"Rev., I want to tell you something, but you have to keep it conﬁdential. We don't want anyone else to know this."
"Sure Pete, you know I'll keep whatever you tell me strictly between us."
"Well, Rev., our son is an alcoholic. And he's only eighteen. He's getting treatment now and he's dried out at the present time, but you would not believe what hell we've gone through."
Keep it confidential!? The pastor has just agreed to keep secret something a supportive community should know about. He allowed himself to be cornered into keeping something private which belongs not to a couple of individuals, but to many other people who would want to show love, care, support, encouragement. This is no isolated experience.
It is more common than rare. People often withhold from their friends the hurts, fears, burdens, and also joys and victories of their private lives. It is standard behavior, I'm sad to say. Pete's pain, over his son, should not be his private property.

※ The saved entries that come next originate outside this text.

Lemma peaked_step {A} (p p' : Pool A) :
  sane (sh_faults (p_shared p)) -> zlen (p_tasks p) <= u64_max -> step p p' -> peaked p -> peaked p'.
Proof.
  intros Hs Hz. destruct 1 as [s l r peak B op k b s' Hp]. intros (hs & Ht & Hh & Hin & Hle & Hm0 & Hpk). unfold peaked. cbn in *.
  apply Forall2_app_inv_r in Ht as (hl & hr & Hl & Hr & ->). apply Forall2_cons_inv_r in Hr as ([h pd] & hr' & Ht & Hr & ->).
  destruct (tracks_step _ _ _ _ h pd _ Hp Hs Ht) as (h' & pd' & Hrest & Hcase). cbn in Hcase.
  apply list.Forall_app in Hh as [Hhl Hhr]. apply list.Forall_cons in Hhr as [Hh1 Hhr].
  pose proof (held_bounds _ Hhl) as Bl. pose proof (held_bounds _ Hhr) as Br.
  pose proof (Forall2_length Hl) as Ll. pose proof (Forall2_length Hr) as Lr.
  rewrite fmap_app, total_app in Hin. cbn [fmap list_fmap fst] in Hin. rewrite total_cons in Hin.
  rewrite length_app in Hz, Hle |- *. cbn [length] in Hz, Hle |- *. rewrite pending_app, pending_cons in Hpk. cbn [snd] in Hpk.
  pose proof (pending_nonneg hl) as Pl. pose proof (pending_nonneg hr') as Pr. unfold held_ok in Hh1. cbn in Hh1.
  exists (hl ++ (h', pd') :: hr'). rewrite fmap_app, total_app, pending_app, pending_cons. cbn [fmap list_fmap fst snd]. rewrite total_cons.
  split; [by apply Forall2_app; [|constructor]|]. split; [apply list.Forall_app; split; [done|]; apply list.Forall_cons_2; [|done]; unfold held_ok; cbn; naive_solver|].
  destruct Hcase as [(-> & -> & -> & -> & Hv & Hm)|[(-> & -> & -> & -> & Hv & Hm)|[(n & -> & -> & -> & Hv & Hm)|(-> & -> & -> & Hv & Hm)]]];
    cbn [from_option id] in *; rewrite ?Hm, ?Hv in *.
  - unfold add64 in *. rewrite wrap64_small in * by width. lia.
  - rewrite sub64_small in * by width. lia.
  - lia.
  - lia.
Qed.

Lemma tasks_step {A} (p p' : Pool A) : step p p' -> length (p_tasks p') = length (p_tasks p).
Proof. destruct 1. cbn. by rewrite !length_app. Qed.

Pete may or may not be a church member; if not, there is nevertheless a group of people to whom he could, and should, be able to turn. But let's assume that he does belong to church. While Pete is the father, the alcoholic son belongs to the whole congregation. At his birth and baptism, Pete's son has been incorporated into the community with promises, spoken or implied, that he would be the object of their love and concern. They pledged to take care of him, to pray for him. He was their son, too. In the physical body, if the infected toe is not felt by the rest of the body, it is likely to go untreated and get worse. That rarely happens. The pain is always felt throughout the whole system and all of our physical resources are mobilized to help heal it. That is how healing happens. Every day, some of us innocently conspire to prevent The Body from taking care of its ailing parts.

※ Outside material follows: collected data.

(* ===== verification/Workload.v ===== *)
(** * Workloads of the benchmarks (nestor-bench/src/workload.rs)

    Scenarios as phases of consumer event lists, and the assertions on what a run
    reports. [None] stands for a panic: an object that does not exist, or a remainder
    by zero in a data set without objects. *)

From stdpp Require Import sorting.
From S2P Require Import Prelude Errors Text Float Policy Decimal Dataset Proxy Report.
From Stdlib Require Import Strings.Byte Floats.SpecFloat.

Record Params := mkWorkParams { wp_consumers : Z; wp_duration : Duration; wp_hot_set : Z; wp_stagger : Duration; wp_block : Z }.

Inductive WorkOp : Type :=
| Read (key : Bytes) (object : option Z) (range : Range)
| Write (key : Bytes) (len : Z)
| Delete (key : Bytes)
| Missing (key : Bytes).

Record Event := mkEvent { ev_at : Duration; ev_op : WorkOp }.

Definition now (op : WorkOp) : Event := mkEvent 0 op.

Inductive Action : Type := RestartTarget.

Record Phase := mkPhase {
  ph_name : Bytes; ph_faults : Faults; ph_action : option Action; ph_repeat : bool; ph_deadline : option Duration;
  ph_consumers : list (list Event);
}.

Module Phases.

Definition once (name : Bytes) (consumers : list (list Event)) : Phase := mkPhase name default_faults None false None consumers.

Definition until (name : Bytes) (deadline : Duration) (consumers : list (list Event)) : Phase :=
  let base := once name consumers in
  mkPhase (ph_name base) (ph_faults base) (ph_action base) true (Some deadline) (ph_consumers base).

Definition faults (f : Faults) (self : Phase) : Phase :=
  mkPhase (ph_name self) f (ph_action self) (ph_repeat self) (ph_deadline self) (ph_consumers self).

Definition action (a : Action) (self : Phase) : Phase :=
  mkPhase (ph_name self) (ph_faults self) (Some a) (ph_repeat self) (ph_deadline self) (ph_consumers self).

End Phases.

Inductive Scenario : Type :=
| ColdOpen | Sequential | Fanout | FanoutStaggered | StreamRead | SmallObjects | ScanPollution | DeleteScenario
| WorkingSet | Tail | ErrorsScenario | Herd | Restart | Concurrency | Soak.

(** ** Events *)

(** [ds.objects[i]]. *)
Definition object_at (ds : Dataset) (i : Z) : option DataObject := ds_objects ds !! Z.to_nat i.

Definition read (ds : Dataset) (object : Z) (range : Range) : option Event :=
  o ← object_at ds object; Some (now (Read (ob_key o) (Some object) range)).

Definition open (ds : Dataset) (object : Z) : option (list Event) :=
  o ← object_at ds object;
  events ← mapM (read ds object) (DataObjects.open_ranges o);
  match ob_blocks o with
  | first :: _ => event ← read ds object (db_range first); Some (events ++ [event])
  | [] => Some events
  end.

Definition sequential (ds : Dataset) (object : Z) : option (list Event) :=
  o ← object_at ds object;
  mapM (read ds object) (DataObjects.open_ranges o ++ (db_range <$> ob_blocks o)).

(** [flat_map]. *)
Definition flatten (l : list (list Event)) : list Event := mjoin l.

Definition catchup (ds : Dataset) (objects : list Z) : option (list Event) := flatten <$> mapM (sequential ds) objects.

Definition scan (ds : Dataset) (objects : list Z) : option (list Event) :=
  mapM (λ i, o ← object_at ds i; read ds i (0 ..< ob_size o)) objects.

Definition stream_read (ds : Dataset) (stream : Z) : option (list Event) :=
  flatten <$> mapM (λ ir, o ← object_at ds ir.1; mapM (read ds ir.1) (DataObjects.open_ranges o ++ [ir.2]))
               (Datasets.stream_ranges ds stream).

(** [n] draws, one object each. *)
Fixpoint random_from (ds : Dataset) (first span : Z) (count : nat) (rng : Z) : option (list Event) :=
  match count with
  | O => Some []
  | S count =>
      '(x, rng) ← Rng.below span rng;
      events ← sequential ds (first + x);
      rest ← random_from ds first span count rng;
      Some (events ++ rest)
  end.

Definition random_objects (ds : Dataset) (from : Range) (count : nat) (seed : Z) : option (list Event) :=
  let rng := Rng.new (Z.lxor (dp_seed (ds_params ds)) seed) in
  random_from ds (r_start from) (sub64 (r_end from) (r_start from)) count rng.

Definition delayed (events : list Event) (by_ : Duration) : list Event :=
  match events with
  | first :: rest => mkEvent by_ (ev_op first) :: rest
  | [] => []
  end.

Definition delete_cycle (ds : Dataset) : list Event :=
  let key := str "bench/scratch/" ++ hex_fixed 16 (dp_seed (ds_params ds)) in
  let len := 3 * MIB in
  [now (Write key len); now (Read key None (0 ..< len)); now (Delete key); now (Missing key)].

(** ** Objects and consumers *)

(** A division by zero panics. *)
Definition blocks (size block : Z) : option Z := if block =? 0 then None else Some (div_ceil size block).

(** The objects that fit together, from the first. *)
Fixpoint hot_from (objects : list DataObject) (total hot_set : Z) : Z :=
  match objects with
  | [] => 0
  | o :: objects =>
      let total := add64 total (ob_size o) in
      if total <=? hot_set then 1 + hot_from objects total hot_set else 0
  end.

Definition hot_objects (ds : Dataset) (hot_set : Z) : Z := hot_from (ds_objects ds) 0 hot_set.

(** Objects in turn to the parts; parts that got none are dropped. *)
Definition partition (objects : list Z) (parts : Z) : list (list Z) :=
  let parts := Z.max parts 1 in
  let out := foldl (λ out io, alter (λ p, p ++ [io.2]) (Z.to_nat (io.1 mod parts)) out)
               (replicate (Z.to_nat parts) []) (zip (range_list (0 ..< zlen objects)) objects) in
  filter (λ p, p ≠ []) out.

Definition readers (ds : Dataset) (objects : list Z) (k : Z) : option (list (list Event)) :=
  mapM (catchup ds) (partition objects k).

(** Streams by the number of their blocks, most first, then by number. *)
Definition stream_counts (ds : Dataset) : gmap Z Z :=
  foldl (λ seen b, <[db_stream b := 1 + unwrap_or 0 (seen !! db_stream b)]> seen) ∅ (ds_objects ds ≫= ob_blocks).

Definition busier (a b : Z * Z) : Prop := b.2 < a.2 ∨ (a.2 = b.2 ∧ a.1 <= b.1).
#[export] Instance busier_dec : RelDecision busier.
Proof. intros a b. unfold busier. apply _. Defined.

Definition busiest_streams (ds : Dataset) (count : Z) : list Z :=
  (take (Z.to_nat count) (merge_sort busier (map_to_list (stream_counts ds)))).*1.

(** [cycle().skip(c).take(8)]: nothing for an empty iterator. *)
Definition cycled (l : list Z) (skip take : Z) : list Z :=
  omap (λ j, l !! Z.to_nat ((skip + j) mod zlen l)) (range_list (0 ..< take)).

(** ** Scenarios *)

Definition list_of (r : Range) : list Z := range_list r.

Definition phases (self : Scenario) (ds : Dataset) (p : Params) : option (list Phase) :=
  let n := zlen (ds_objects ds) in
  let hot := Z.max (hot_objects ds (wp_hot_set p)) 1 in
  let k := wp_consumers p in
  let readers (r : Range) := readers ds (list_of r) k in
  let each (f : Z -> option (list Event)) := mapM f (list_of (0 ..< k)) in
  let modulo (a : Z) : option Z := if n =? 0 then None else Some (a mod n) in
  match self with
  | ColdOpen => e ← open ds 0; Some [Phases.once (str "open") [e]]
  | Sequential => e ← sequential ds 0; Some [Phases.once (str "sequential") [e]]
  | Fanout => es ← each (λ _, sequential ds 0); Some [Phases.once (str "fanout") es]
  | FanoutStaggered =>
      i ← modulo 1;
      e ← sequential ds i;
      Some [Phases.once (str "first") [e]; Phases.once (str "second") [delayed e (wp_stagger p)]]
  | StreamRead => es ← mapM (stream_read ds) (busiest_streams ds k); Some [Phases.once (str "stream") es]
  | SmallObjects => es ← readers (0 ..< Z.min n hot); Some [Phases.once (str "small") es]
  | ScanPollution =>
      warm ← readers (0 ..< hot);
      scans ← mapM (scan ds) (partition (list_of (hot ..< n)) 4);
      Some [Phases.once (str "warm") warm; Phases.once (str "steady") warm; Phases.once (str "scan") scans; Phases.once (str "after") warm]
  | DeleteScenario => Some [Phases.once (str "delete") [delete_cycle ds]]
  | WorkingSet =>
      warm ← readers (0 ..< hot);
      es ← each (λ c, random_objects ds (0 ..< hot) 64 c);
      Some [Phases.once (str "warm") warm; Phases.until (str "measure") (wp_duration p) es]
  | Tail =>
      es ← readers (0 ..< n);
      Some [Phases.faults (mkFaults (from_millis 40) (f64_of_decimal 1 (-2)) (from_secs 2) f64_zero) (Phases.once (str "tail") es)]
  | ErrorsScenario =>
      es ← readers (0 ..< n);
      Some [Phases.faults (mkFaults 0 f64_zero 0 (f64_of_decimal 5 (-2))) (Phases.once (str "errors") es)]
  | Herd => es ← mapM (sequential ds) (list_of (0 ..< Z.min k n)); Some [Phases.once (str "herd") es]
  | Restart =>
      warm ← readers (0 ..< Z.max (hot / 2) 1);
      Some [Phases.once (str "warm") warm; Phases.action RestartTarget (Phases.once (str "recovered") warm)]
  | Concurrency =>
      es ← each (λ c, i ← modulo c; catchup ds (list_of (i ..< n) ++ list_of (0 ..< i)));
      Some [Phases.until (str "concurrency") (wp_duration p) es]
  | Soak =>
      warm ← readers (0 ..< hot);
      es ← each (λ c,
        if c mod 4 =? 0 then scan ds (cycled (list_of (hot ..< n)) c 8)
        else if c mod 4 =? 1 then i ← modulo hot; sequential ds i
        else random_objects ds (0 ..< hot) 32 c);
      Some [Phases.once (str "warm") warm; Phases.until (str "soak") (wp_duration p) es]
  end.

(** ** Assertions *)

Definition expect (cond : bool) (message : Bytes) : list Bytes := if cond then [] else [message].

Definition num (n : Z) : Bytes := show_unsigned n.

Definition check_phase (phase : PhaseReport) : list Bytes :=
  expect (pr_corrupt phase =? 0) (pr_name phase ++ str ": " ++ num (pr_corrupt phase) ++ str " corrupt reads") ++
  expect ((pr_errors phase =? 0) || f64_lt f64_zero (f_fail_rate (pr_faults phase)))
    (pr_name phase ++ str ": " ++ num (pr_errors phase) ++ str " read errors").

Definition check_counters (self : Scenario) (ds : Dataset) (p : Params) (report : Report) : option (list Bytes) :=
  match rp_phases report with
  | [] => Some []
  | first :: _ =>
      match pr_nestor first with
      | None => Some []
      | Some _ =>
          let requests := PhaseReports.origin_requests in
          match self with
          | ColdOpen => Some (expect (requests first <=? 2) (str "cold open took " ++ num (requests first) ++ str " origin requests"))
          | Sequential | Fanout =>
              o ← object_at ds 0;
              let size := ob_size o in
              let fetched := PhaseReports.origin_bytes first in
              limit ← blocks size (wp_block p);
              Some (expect ((size <=? fetched) && (fetched <=? size + size / 20))
                      (str "fetched " ++ num fetched ++ str " bytes for a " ++ num size ++ str " byte object") ++
                    expect (requests first <=? limit) (num (requests first) ++ str " origin requests for " ++ num limit ++ str " blocks"))
          | FanoutStaggered =>
              Some match rp_phases report !! 1%nat with
                   | Some second =>
                       expect (requests second =? 0) (str "staggered reader caused " ++ num (requests second) ++ str " origin requests")
                   | None => []
                   end
          | SmallObjects =>
              let hot := Z.max (hot_objects ds (wp_hot_set p)) 1 in
              counts ← mapM (λ o, blocks (ob_size o) (wp_block p)) (take (Z.to_nat hot) (ds_objects ds));
              let limit := foldl add64 0 counts in
              Some (expect (requests first <=? limit) (num (requests first) ++ str " origin requests for " ++ num limit ++ str " blocks"))
          | ErrorsScenario =>
              let injected := match pr_origin first with Some o => oc_injected o | None => 0 end in
              Some (expect (0 <? injected) (str "no failures were injected") ++
                    expect (mul64 (pr_errors first) 20 <=? injected)
                      (num (pr_errors first) ++ str " reads failed out of " ++ num injected ++
                       str " injected failures, retries absorbed too few"))
          | Restart =>
              Some match rp_phases report !! 1%nat with
                   | Some recovered =>
                       let warm := requests first in
                       expect (mul64 (requests recovered) 5 <=? warm)
                         (num (requests recovered) ++ str " origin requests after restart, " ++ num warm ++ str " while warming")
                   | None => []
                   end
          | DeleteScenario => Some (expect (pr_missing first =? 1) (num (pr_missing first) ++ str " missing reads, expected 1"))
          | _ => Some []
          end
      end
  end.

Definition check (self : Scenario) (ds : Dataset) (p : Params) (report : Report) : option (list Bytes) :=
  more ← check_counters self ds p report;
  Some ((rp_phases report ≫= check_phase) ++ more).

We do this by requesting secrecy and agreeing to keep secret the hurts, concerns, worries, ills, tragedies, occurring in various parts of Christ's body. So we hold close to our vests our own fears, heartaches, and illnesses. One of the marks of Christ's church is bearing each other's burdens. It is a body! No part is weakened without it affecting the rest, whether they know it or not. A cut toe is never a secret to the rest of the body.
We are expected to be open with each other. This is not risk free—it creates an uncontrollable condition of vulnerability because people sometimes mishandle our information. But the blessings far out-weigh the disadvantages, and dangers. It is a key to being cared-for, a beautiful condition. Jesus’ spirit will help us in all our little ‘churches’ (classes, groups, ministries, friendship circles) to model transparency. It allows others to bear our burdens and in doing so strengthens us and The Body, of which we are part.
So, to be clear, let me assure you that I am fully aware of the negative feelings that prevent you from being open and vulnerable to the community of believers — shame, embarrasment, fear, a sense of privacy, worry and so forth. But, the benefits of receiving love, support, compassion, and help from others far outweigh the risk. Please! Allow yourself to be vulnerable.